Among other claims we have fact-checked before, Trump:
- Wrongly referred to Harris as President Joe Biden’s “border czar.” Her actual immigration-related assignment from Biden, to lead a diplomatic effort to tackle “root causes” of migration in three Central American countries, was much more limited.
- Falsely claimed that the US has its worst inflation in “over 100 years.” Even at its 9.1% peak during the Biden presidency, inflation was at about a 41-year high, and it has since plummeted to 3%.
- Falsely claimed he was “protected” under the Presidential Records Act for taking official documents after his presidency. That law actually requires presidents to return all documents to the federal government when they leave office.
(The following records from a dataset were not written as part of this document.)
Lemma page_step_wide (all_data : list pyval) :
  page_step wide_object (Ok (VInt 100)) all_data = Continue (all_data ++ [wide_object]).
Proof.
  destruct wide_object_shape as (_ & _ & Ht & Hlen).
  assert (Hs : select_data wide_object = Ok wide_object) by (by vm_compute).
  assert (Hi : as_items wide_object = [wide_object]) by (by vm_compute).
  unfold page_step. by rewrite Hs, Ht, Hlen, Hi.
Qed.

End Page.

(** C3, as the code has it.  A response that is a list is the page.  A JSON
    object with a field [data] gives that field's value: a list is the page;
    a false value ([null], [false], [0], an empty string or object) is an
    empty page; a non-empty string or object is a page of that one item; and
    on [true] or a number other than zero the size test raises [TypeError],
    so that no page comes out.  A non-empty JSON object without a field
    [data] is a page of one item, the object itself; the empty object is an
    empty page.  So [{data: [{id: 1}]}] gives [[{id: 1}]] and [{id: 1}] gives
    [[{id: 1}]].  On [null], a boolean or a number the membership test raises
    [TypeError].  A string that contains [data] raises [TypeError], the empty
    string is an empty page and any other string a page of one item. *)
Theorem page_normalization :
  (forall l all_data,
      step_data (page_step (VList l) (Ok (VInt 100)) all_data) = Some (all_data ++ l))
  /\ (forall kvs l all_data,
        dict_get "data" kvs = Some (VList l) ->
        step_data (page_step (VDict kvs) (Ok (VInt 100)) all_data)
        = Some (all_data ++ l))
  /\ (forall kvs v all_data,
        dict_get "data" kvs = Some v -> py_truthy v = false ->
        page_step (VDict kvs) (Ok (VInt 100)) all_data = Break all_data)
  /\ (forall kvs v all_data,
        dict_get "data" kvs = Some v -> py_truthy v = true ->
        is_list v = false -> is_scalar v = false ->
        step_data (page_step (VDict kvs) (Ok (VInt 100)) all_data)
        = Some (all_data ++ [v]))
  /\ (forall kvs v all_data,
        dict_get "data" kvs = Some v -> py_truthy v = true -> is_scalar v = true ->
        exists msg,
          page_step (VDict kvs) (Ok (VInt 100)) all_data = Fail (TypeError msg))
  /\ (forall kvs all_data,
        dict_get "data" kvs = None -> kvs <> [] ->
        step_data (page_step (VDict kvs) (Ok (VInt 100)) all_data)
        = Some (all_data ++ [VDict kvs]))
  /\ (forall all_data,
        page_step (VDict []) (Ok (VInt 100)) all_data = Break all_data)
  /\ (forall v all_data,
        is_scalar v = true ->
        exists msg, page_step v (Ok (VInt 100)) all_data = Fail (TypeError msg))
  /\ (forall s all_data,
        if str_contains "data" s
        then exists msg,
               page_step (VStr s) (Ok (VInt 100)) all_data = Fail (TypeError msg)
        else if String.eqb s ""
             then page_step (VStr s) (Ok (VInt 100)) all_data = Break all_data
             else step_data (page_step (VStr s) (Ok (VInt 100)) all_data)
                  = Some (all_data ++ [VStr s]))
  /\ page_step (VDict [("data", VList [VDict [("id", VInt 1)]])]) (Ok (VInt 100)) []
     = Break [VDict [("id", VInt 1)]]
  /\ page_step (VDict [("id", VInt 1)]) (Ok (VInt 100)) []
     = Break [VDict [("id", VInt 1)]].
Proof.
  split; [apply step_data_list|].
  split. { intros kvs l a H. rewrite (page_step_data_list _ _ _ H).
           apply step_data_list. }
  split. { intros kvs v a H Ht. unfold page_step. simpl. by rewrite H, Ht. }
  split.
  { intros kvs v a H Ht Hl Hs. unfold page_step. simpl. rewrite H, Ht. simpl.
    destruct v; try discriminate; simpl; by destruct (_ <? _). }
  split.
  { intros kvs v a H Ht Hs. unfold page_step. simpl. rewrite H, Ht. simpl.
    destruct v; try discriminate; simpl; eauto. }
  split.
  { intros kvs a H Hne. rewrite page_step_bare_object by done.
    by destruct (_ <? _). }
  split; [done|].
  split. { intros v a Hs. destruct v; try discriminate; simpl; eauto. }
  split; [|done].
  intros s a. unfold page_step. simpl.
  destruct (str_contains "data" s); simpl; [eauto|].
  destruct (String.eqb s ""); simpl; [done|]. by destruct (_ <? _).
Qed.
Lemma update_success_inv files configs batch :
  (update_marketplace_with_skills files configs batch).2 = true ->
  exists doc,
    marketplace_json files = Some doc /\
    update_marketplace_with_skills files configs batch
    = (RegistryFiles
         (Some (Marketplace (mp_name doc) (mp_version doc)
                  (mp_description doc) (mp_owner doc)
                  (Some (merge_plugins (default [] (mp_plugins doc))
                                       (new_entries configs batch)))))
         (Some doc), true) /\
    validate_marketplace_schema
      (Marketplace (mp_name doc) (mp_version doc) (mp_description doc)
         (mp_owner doc)
         (Some (merge_plugins (default [] (mp_plugins doc))
                              (new_entries configs batch)))) = true.
Proof.
  unfold update_marketplace_with_skills, load_marketplace.
  destruct (marketplace_json files) as [doc|] eqn:Hjson; [|done].
  destruct (marketplace_is_empty doc); [done|].
  fold (new_entries configs batch).
  destruct (validate_marketplace_schema _) eqn:Hv; [|done].
  intros _. exists doc. split_and!; [done| |done].
  unfold save_marketplace. by rewrite Hjson.
Qed.
End registry_facts.

Section registry_properties.
Import skill_processor marketplace_updater.
Implicit Types (files : registry_files) (doc : marketplace).

Lemma find_by_name_first_named n l : find_by_name n l = first_named n l.
Proof. induction l as [|p l IH]; simpl; [done|]. by rewrite IH. Qed.
(** The loop of [reg_write_batch] from element [i] on; the three lists
    are the remaining parts of [regs], [vals] and [sizes]. *)
Fixpoint reg_write_batch (env : CPUX86State) (regs : list uc_x86_reg)
    (vals : list buffer) (sizes : option (list Z)) (mode : uc_mode)
    (setpc : Z) : wr :=
  match regs, vals with
  | regid :: regs', value :: vals' =>
      let r := reg_write env regid value (size_ptr sizes) mode setpc in
      if is_err (wr_ret r) then r
      else reg_write_batch (wr_env r) regs' vals' (sizes_next sizes) mode
             (wr_setpc r)
  | _, _ => Wr UC_ERR_OK env setpc
  end.

Definition x86_reg_write (uc : uc_struct CPUX86State)
    (regs : list uc_x86_reg) (vals : list buffer) (sizes : option (list Z))
  : uc_err * uc_struct CPUX86State :=
  let env := env_ptr uc in
  let setpc := 0 in
  let r := reg_write_batch env regs vals sizes (mode uc) setpc in
  let uc := set_env uc (wr_env r) in
  if is_err (wr_ret r) then (wr_ret r, uc)
  else
    let uc :=
      if negb (wr_setpc r =? 0)
      then break_translation_loop (set_quit_request uc true)
      else uc in
    (UC_ERR_OK, uc).
Definition memory_glob (pattern : chars) : chars :=
  let pattern := replace dstar sentinel pattern in
  let pattern := replace star segment_star pattern in
  replace sentinel star pattern.

Definition memory_matches (topic pattern : string) : bool :=
  if decide (pattern = topic) then true
  else fnmatch (explode topic) (memory_glob (explode pattern)).

(** ** [_topic_matches] of transports/tcp.py *)
Definition tcp_matches (topic pattern : string) : bool :=
  if decide (pattern = topic) then true else fnmatch (explode topic) (explode pattern).

(** ** [_matches] of transports/redis.py and transports/nats.py *)
Fixpoint re_parts (pattern : chars) : list piece :=
  match pattern with
  | [] => []
  | c :: rest =>
      if decide (c = "*"%char) then
        match rest with
        | c' :: rest' => if decide (c' = "*"%char) then Many not_newline :: re_parts rest'
                         else Many not_dot :: re_parts rest
        | [] => [Many not_dot]
        end
      else One (isc c) :: re_parts rest
  end.

Definition re_matches (topic pattern : string) : bool :=
  if decide (pattern = topic) then true
  else pmatch end_dollar (re_parts (explode pattern)) (explode topic).

(** ** [_to_redis_pattern], [_to_nats_subject] *)
Definition to_redis_pattern (topic : string) : string :=
  String.string_of_list_ascii (replace dstar star (explode topic)).

(** [topic.split(".")] and [".".join(out)] *)
Fixpoint split_dot (s : chars) : list chars :=
  match s with
  | [] => [[]]
  | c :: s' =>
      match split_dot s' with
      | [] => [[c]]
      | tok :: toks => if decide (c = "."%char) then [] :: tok :: toks else (c :: tok) :: toks
      end
  end.

Fixpoint join_dot (toks : list chars) : chars :=
  match toks with
  | [] => []
  | [t] => t
  | t :: toks' => t ++ "."%char :: join_dot toks'
  end.

Definition to_nats_subject (topic : string) : string :=
  String.string_of_list_ascii
    (join_dot (map (fun tok => if decide (tok = dstar) then [">"%char] else tok)
                   (split_dot (explode topic)))).

(** * Facts *)

(** ** Segments

    A pattern is read segment by segment: a literal segment, [*] for one segment,
    and [**], which in the code stands for one or more segments ([seg_match]) and
    in the docstring for any number of them, none too ([doc_match]). *)
Inductive seg : Type :=
  | Lit (l : chars)
  | Star1
  | Star2.

Definition seg_of (tok : chars) : seg :=
  if decide (tok = star) then Star1 else if decide (tok = dstar) then Star2 else Lit tok.
(* ===== verification/Wire.v ===== *)
(** * The TCP wire: [_send_msg], [_recv_exact], [_recv_msg] of transports/tcp.py

    A message travels as a 4-byte big-endian length and that many bytes.  A
    socket to read from is the list of the chunks that are still to arrive; the
    network cuts the byte stream into chunks as it likes, so the theorems hold
    for every such list of non-empty chunks.  [recv(n)] hands out at most [n]
    bytes of the first chunk, and the empty string once the peer has closed. *)
From Equations Require Import Equations.
From S2P Require Import Prelude.
#[local] Open Scope nat_scope.

Abbreviation bytes := (list ascii).

(** ** [struct.pack("!I", n)] and [struct.unpack("!I", b)] *)
Definition byte_of (z : Z) : ascii := ascii_of_N (Z.to_N (Z.land z 255)).
Definition of_byte (c : ascii) : Z := Z.of_N (N_of_ascii c).

Definition header_size : nat := 4.

Definition pack_u32 (n : Z) : result bytes :=
  if decide (0 <= n < 2 ^ 32)%Z
  then Ok [byte_of (Z.shiftr n 24); byte_of (Z.shiftr n 16); byte_of (Z.shiftr n 8); byte_of n]
  else Raise (Exc "error" "'I' format requires 0 <= number <= 4294967295").

Definition unpack_u32 (b : bytes) : result Z :=
  match b with
  | [b3; b2; b1; b0] =>
      Ok (Z.lor (Z.shiftl (of_byte b3) 24) (Z.lor (Z.shiftl (of_byte b2) 16)
         (Z.lor (Z.shiftl (of_byte b1) 8) (of_byte b0))))
  | _ => Raise (Exc "error" "unpack requires a buffer of 4 bytes")
  end.

(** ** Sending: the bytes that [_send_msg] gives to [sendall] *)
Definition send_msg (data : bytes) : result bytes :=
  match pack_u32 (Z.of_nat (length data)) with
  | Ok h => Ok (h ++ data)
  | Raise e => Raise e
  end.

(** ** Receiving *)
Abbreviation socket := (list bytes).

Definition recv (n : nat) (sk : socket) : bytes * socket :=
  match sk with
  | [] => ([], [])
  | c :: sk' => if decide (length c <= n) then (c, sk') else (take n c, drop n c :: sk')
  end.

(** The [while remaining > 0] loop of [_recv_exact]. *)
Equations? recv_loop (remaining : nat) (chunks : list bytes) (sk : socket)
    : option bytes * socket by wf remaining lt :=
  recv_loop 0 chunks sk := (Some (concat chunks), sk);
  recv_loop (S r) chunks sk with recv (S r) sk => {
    | ([], sk') := (None, sk');
    | (b :: bs, sk') := recv_loop (S r - length (b :: bs)) (chunks ++ [b :: bs]) sk' }.
Proof. simpl. lia. Defined.

Definition recv_exact (sk : socket) (n : nat) : option bytes * socket := recv_loop n [] sk.

Definition recv_msg (sk : socket) : result (option bytes) * socket :=
  match recv_exact sk header_size with
  | (None, sk') => (Ok None, sk')
  | (Some header, sk') =>
      match unpack_u32 header with
      | Ok n => let '(r, sk'') := recv_exact sk' (Z.to_nat n) in (Ok r, sk'')
      | Raise e => (Raise e, sk')
      end
  end.

(** * Facts *)

Lemma of_byte_range c : (0 <= of_byte c < 256)%Z.
Proof. unfold of_byte. pose proof (N_ascii_bounded c). lia. Qed.

Lemma land_255 z : Z.land z 255 = (z mod 256)%Z.
Proof. change 255%Z with (Z.ones 8). by rewrite Z.land_ones. Qed.

Lemma of_byte_of z : of_byte (byte_of z) = (z mod 256)%Z.
Proof.
  unfold of_byte, byte_of. rewrite land_255.
  pose proof (Z.mod_pos_bound z 256 ltac:(lia)).
  rewrite N_ascii_embedding by lia. lia.
Qed.

(** Disjoint bit fields: [lor] is addition. *)
Lemma lor_shiftl_add a b n :
  (0 <= n)%Z -> (0 <= b < 2 ^ n)%Z -> Z.lor (Z.shiftl a n) b = (a * 2 ^ n + b)%Z.
Proof.
  intros Hn Hb. rewrite <- Z.shiftl_mul_pow2 by done. symmetry.
  rewrite Z.add_nocarry_lxor, Z.lxor_lor; [done|..].
  all: apply Z.bits_inj'; intros i Hi; rewrite Z.land_spec, Z.bits_0, Z.shiftl_spec by done.
  all: destruct (decide (i < n)%Z); [by rewrite Z.testbit_neg_r by lia|].
  all: rewrite <- (Z.mod_small b (2 ^ n)) by done;
       rewrite Z.mod_pow2_bits_high by lia; apply andb_false_r.
Qed.

Lemma unpack_sum b3 b2 b1 b0 :
  unpack_u32 [b3; b2; b1; b0] =
    Ok (of_byte b3 * 2 ^ 24 + (of_byte b2 * 2 ^ 16 + (of_byte b1 * 2 ^ 8 + of_byte b0)))%Z.
Proof.
  pose proof (of_byte_range b3). pose proof (of_byte_range b2).
  pose proof (of_byte_range b1). pose proof (of_byte_range b0).
  unfold unpack_u32. rewrite (lor_shiftl_add _ (of_byte b0) 8) by lia.
  rewrite (lor_shiftl_add _ _ 16) by lia. by rewrite (lor_shiftl_add _ _ 24) by lia.
Qed.

Lemma unpack_pack n h : pack_u32 n = Ok h -> length h = header_size /\ unpack_u32 h = Ok n.
Proof.
  unfold pack_u32. case_decide as Hn; intros [= <-]. split; [done|].
  rewrite unpack_sum, !of_byte_of, !Z.shiftr_div_pow2 by done.
  f_equal. change (2 ^ 24)%Z with 16777216%Z. change (2 ^ 16)%Z with 65536%Z.
  change (2 ^ 8)%Z with 256%Z. change (2 ^ 32)%Z with 4294967296%Z in Hn.
  clear -Hn. Z.to_euclidean_division_equations. lia.
Qed.

(** ** Chunked reads *)
Definition chunks_ok (sk : socket) : Prop := Forall (fun c => c <> []) sk.

Lemma recv_spec n sk : n <> 0 -> chunks_ok sk ->
  match recv n sk with
  | ([], sk') => concat sk = [] /\ sk' = []
  | (b :: bs, sk') =>
      chunks_ok sk' /\ length (b :: bs) <= n /\ concat sk = (b :: bs) ++ concat sk'
  end.
Proof.
  intros Hn Hok. destruct sk as [|c sk]; [done|]. apply Forall_cons in Hok as [Hc Hok].
  cbn [recv]. case_decide.
  - by destruct c.
  - destruct c as [|x c]; [done|]. destruct n as [|n]; [done|]. cbn [take drop].
    split_and!.
    + constructor; [|done]. cbn in *. intros Hd%(f_equal length).
      rewrite length_drop in Hd. cbn in Hd. lia.
    + cbn. rewrite length_take. lia.
    + cbn. by rewrite app_assoc, take_drop.
Qed.

(** The loop returns the next [n] bytes of the stream however it is cut, and
    reports a disconnect exactly when fewer are left. *)
Lemma recv_loop_spec n acc sk : chunks_ok sk ->
  match recv_loop n acc sk with
  | (Some d, sk') =>
      n <= length (concat sk) /\ chunks_ok sk' /\
      d = concat acc ++ take n (concat sk) /\ concat sk' = drop n (concat sk)
  | (None, sk') => length (concat sk) < n /\ sk' = []
  end.
Proof.
  funelim (recv_loop n acc sk); intros Hok.
  - rewrite take_0, drop_0, app_nil_r. split_and!; [lia|done..].
  - pose proof (recv_spec (S r) sk ltac:(done) Hok) as Hs. rewrite Heq in Hs.
    destruct Hs as [-> ->]. cbn. split; [lia|done].
  - pose proof (recv_spec (S r) sk ltac:(done) Hok) as Hs. rewrite Heq in Hs.
    destruct Hs as (Hok' & Hlen & ->). specialize (H Hok').
    destruct (recv_loop _ _ _) as [[d|] sk'']; rewrite length_app;
      [|destruct H as [H ->]; cbn [length] in *; split; [lia|done]].
    destruct H as (Hl & Hk & -> & ->). split_and!; [lia|done| |].
    + rewrite concat_app. cbn [concat]. rewrite app_nil_r, <- app_assoc. f_equal.
      by rewrite take_app_ge.
    + by rewrite drop_app_ge.
Qed.

Lemma recv_exact_spec n sk : chunks_ok sk ->
  match recv_exact sk n with
  | (Some d, sk') =>
      n <= length (concat sk) /\ chunks_ok sk' /\
      d = take n (concat sk) /\ concat sk' = drop n (concat sk)
  | (None, sk') => length (concat sk) < n /\ sk' = []
  end.
Proof. intros Hok. exact (recv_loop_spec n [] sk Hok). Qed.

Lemma recv_exact_app sk d rest : chunks_ok sk -> concat sk = d ++ rest ->
  exists sk', recv_exact sk (length d) = (Some d, sk') /\ chunks_ok sk' /\ concat sk' = rest.
Proof.
  intros Hok Heq. pose proof (recv_exact_spec (length d) sk Hok) as Hs.
  destruct (recv_exact sk (length d)) as [[d'|] sk']; rewrite Heq in Hs.
  - rewrite take_app_length, drop_app_length in Hs. destruct Hs as (_ & ? & -> & ?). eauto.
  - rewrite length_app in Hs. lia.
Qed.

(** The framing law: what [send_msg] puts on the wire, followed by anything and
    cut anyhow, is read back by [recv_msg], which leaves the rest untouched. *)
Lemma recv_send_msg data frame rest sk :
  send_msg data = Ok frame -> chunks_ok sk -> concat sk = frame ++ rest ->
  exists sk', recv_msg sk = (Ok (Some data), sk') /\ chunks_ok sk' /\ concat sk' = rest.
Proof.
  unfold send_msg. intros Hs Hok Heq.
  destruct (pack_u32 _) as [h|] eqn:Hp; simplify_eq.
  apply unpack_pack in Hp as [Hlen Hun]. rewrite <- app_assoc in Heq.
  unfold recv_msg. rewrite <- Hlen.
  destruct (recv_exact_app sk h (data ++ rest) Hok Heq) as (sk1 & -> & Hok1 & Heq1).
  rewrite Hun, Nat2Z.id.
  destruct (recv_exact_app sk1 data rest Hok1 Heq1) as (sk2 & -> & ? & ?). eauto.
Qed.

(** A peer that closes in the middle of a frame: no message, no exception. *)
Lemma recv_msg_truncated data frame sk k :
  send_msg data = Ok frame -> chunks_ok sk -> k < length frame -> concat sk = take k frame ->
  exists sk', recv_msg sk = (Ok None, sk').
Proof.
  unfold send_msg. intros Hs Hok Hk Heq.
  destruct (pack_u32 _) as [h|] eqn:Hp; simplify_eq.
  apply unpack_pack in Hp as [Hlen Hun]. unfold recv_msg.
  pose proof (recv_exact_spec header_size sk Hok) as H1.
  destruct (recv_exact sk header_size) as [[d|] sk1]; [|eauto].
  destruct H1 as (Hle & Hok1 & -> & Heq1). rewrite Heq in *.
  rewrite length_take in Hle.
  rewrite take_take, Nat.min_l by lia. rewrite <- Hlen, take_app_length, Hun, Nat2Z.id.
  pose proof (recv_exact_spec (length data) sk1 Hok1) as H2.
  destruct (recv_exact sk1 _) as [[d|] sk2]; [|eauto].
  destruct H2 as (Hle2 & _). rewrite Heq1, length_drop, length_take in Hle2.
  rewrite length_app in *. lia.
Qed.

(** A payload of 4 GiB or more is refused by [struct.pack]. *)
Lemma send_msg_error data :
  is_Ok (send_msg data) = bool_decide (Z.of_nat (length data) < 2 ^ 32)%Z.
Proof.
  unfold send_msg, pack_u32. case_decide; cbn.
  - by rewrite bool_decide_eq_true_2 by lia.
  - by rewrite bool_decide_eq_false_2 by lia.
Qed.

(** The bytes of a sequence of messages. *)
Fixpoint send_all (msgs : list bytes) : result bytes :=
  match msgs with
  | [] => Ok []
  | m :: ms =>
      match send_msg m, send_all ms with
      | Ok f, Ok fs => Ok (f ++ fs)
      | Raise e, _ | Ok _, Raise e => Raise e
      end
  end.

(** [recv_msg] in a loop, as [_client_loop] and [_recv_loop] call it: one round
    per message, ending at the disconnect. *)
Fixpoint recv_all (fuel : nat) (sk : socket) : list bytes :=
  match fuel with
  | 0 => []
  | S fuel => match recv_msg sk with (Ok (Some d), sk') => d :: recv_all fuel sk' | _ => [] end
  end.

Lemma recv_msg_eof : recv_msg [] = (Ok None, []).
Proof. reflexivity. Qed.

(** C33 Whatever messages were sent, and however the network cuts their bytes
    into chunks, the receiving loop yields those messages in order and then
    stops at the disconnect: after one more round than there are messages it
    has returned them all. *)
Theorem stream_roundtrip (msgs : list bytes) (stream : bytes) (sk : socket) (fuel : nat) :
  send_all msgs = Ok stream -> chunks_ok sk -> concat sk = stream ->
  length msgs < fuel -> recv_all fuel sk = msgs.
Proof.
  revert stream sk fuel. induction msgs as [|m msgs IH]; intros stream sk fuel Hs Hok Heq Hf.
  - cbn in Hs. simplify_eq. destruct fuel as [|fuel]; [done|].
    destruct sk as [|c sk]; [done|]. apply Forall_cons in Hok as [Hc _].
    by destruct c.
  - cbn in Hs. destruct (send_msg m) as [f|] eqn:Hm; [|done].
    destruct (send_all msgs) as [fs|] eqn:Hms; [|done]. injection Hs as Hs.
    destruct fuel as [|fuel]; [cbn in Hf; lia|]. cbn [recv_all].
    destruct (recv_send_msg m f fs sk Hm Hok) as (sk' & -> & Hok' & Heq'); [congruence|].
    f_equal. eapply IH; eauto. cbn in Hf. lia.
Qed.

(** Two messages whose bytes arrive cut in the middle of a length prefix. *)
Lemma stream_roundtrip_witness :
  let a := ["h"; "i"]%char in let b := ["!"]%char in
  exists stream, send_all [a; b] = Ok stream /\
    recv_all 3 [take 2 stream; drop 2 stream] = [a; b].
Proof.
  eexists. split; [reflexivity|].
  eapply (stream_roundtrip [["h"; "i"]; ["!"]]%char); [reflexivity| |reflexivity|cbn; lia].
  repeat constructor; discriminate.
Defined.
- Falsely claimed that “everybody,” including Democrats, wanted Roe v. Wade overturned and the issue of abortion policy returned to individual states. In fact, polls have consistently shown about two-thirds of the public as a whole and an even higher percentage of Democrats had wanted Roe to be preserved.
- Repeated his never-substantiated claim about foreign countries opening up their prisons to allow criminals to migrate to the US.
- Falsely claimed that Haris “didn’t pass” the bar exam. Harris failed on her first attempt, which is common in California, but then passed; she was admitted to the California bar in 1990, the year after she graduated from law school. (Trump, appearing to respond to an objection from someone in the crowd, conceded a bit later that Harris “maybe” had passed.)
- Falsely claimed that “nobody died” on January 6, 2021. Four Trump supporters at the Capitol died that day, three from medical emergencies and one after she was shot by police while trying to break into a sensitive part of the building. (Trump mentioned the shooting right before he claimed nobody died.) In addition, Capitol Police officer Brian Sicknick, who was attacked with pepper spray during the riot, died after suffering strokes the next day; the medical examiner found that Sicknick died of natural causes, but also told The Washington Post that “all that transpired played a role in his condition.”
CNN’s Andrew Kaczynski, Em Steck and Julie In contributed to this article.